Collected data:
+ + +

Lemma insert_by_perm x l : insert_by x l ≡ₚ x :: l.
Proof.
  induction l as [|y l IH]; [done|]. cbn. destruct (leb x y); [done|].
  rewrite IH. apply Permutation_swap.
Qed.

Lemma sort_by_perm l : sort_by l ≡ₚ l.
Proof. induction l as [|x l IH]; [done|]. cbn. by rewrite insert_by_perm, IH. Qed.

Lemma in_sort_by x l : In x (sort_by l) ↔ In x l.
Proof. rewrite <- !list_elem_of_In. by rewrite sort_by_perm. Qed.

Lemma sort_by_length l : length (sort_by l) = length l.
Proof. by rewrite sort_by_perm. Qed.

(** Behind every element it does not precede. *)
Lemma insert_by_last x l : Forall (λ y, leb x y = false) l → insert_by x l = l ++ [x].
Proof. induction 1 as [|y l Hy _ IH]; cbn; [done|]. by rewrite Hy, IH. Qed.

(** Sorting a list that is in strictly opposite order reverses it. *)
Lemma sort_by_reverse l :
  StronglySorted (λ a b, leb a b = false) l → sort_by l = reverse l.
Proof.
  induction 1 as [|x l Hl IH Hx]; [done|]. rewrite reverse_cons. cbn. rewrite IH.
  apply insert_by_last. apply Forall_forall. intros y Hy.
  rewrite elem_of_reverse in Hy. by eapply Forall_forall in Hx.
Qed.

Context (leb_total : ∀ x y, leb x y = true ∨ leb y x = true)
        (leb_trans : ∀ x y z, leb x y = true → leb y z = true → leb x z = true).

Lemma insert_by_sorted x l :
  StronglySorted (λ a b, leb a b = true) l →
  StronglySorted (λ a b, leb a b = true) (insert_by x l).
Proof using Type*.
  induction 1 as [|y l Hl IH Hy]; cbn; [repeat constructor|].
  destruct (leb x y) eqn:E.
  - constructor; [by constructor|]. constructor; [done|].
    eapply Forall_impl; [done|]. cbn. eauto.
  - constructor; [done|].
    assert (leb y x = true) as Hyx by (destruct (leb_total x y); congruence).
    apply Forall_forall. intros z Hz.
    rewrite insert_by_perm in Hz. apply elem_of_cons in Hz as [->|Hz]; [done|].
    by eapply Forall_forall in Hy.
Qed.

Lemma sort_by_sorted l : StronglySorted (λ a b, leb a b = true) (sort_by l).
Proof using Type*. induction l; cbn; [constructor|by apply insert_by_sorted]. Qed.

(** A list that is already in order is left as it is. *)
Lemma sort_by_id l :
  StronglySorted (λ a b, leb a b = true) l → sort_by l = l.
Proof using Type.
  induction 1 as [|x l Hl IH Hx]; [done|]. cbn. rewrite IH.
  destruct l as [|y l]; [done|]. cbn.
  apply Forall_cons in Hx as [-> _]. done.
Qed.
End sort_by.

(** ** Strings *)

(** [strings.HasPrefix]. *)
Definition has_prefix (s prefix : string) : bool := String.prefix prefix s.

+ + +

* **Aim of the task**: Only the lines from the one with "Proof using Type." to the end of the entries above belong in your answer. Retype them exactly.

* **Final answer**:
Proof using Type.
  induction 1 as [|x l Hl IH Hx]; [done|]. cbn. rewrite IH.
  destruct l as [|y l]; [done|]. cbn.
  apply Forall_cons in Hx as [-> _]. done.
Qed.
End sort_by.

(** ** Strings *)

(** [strings.HasPrefix]. *)
Definition has_prefix (s prefix : string) : bool := String.prefix prefix s.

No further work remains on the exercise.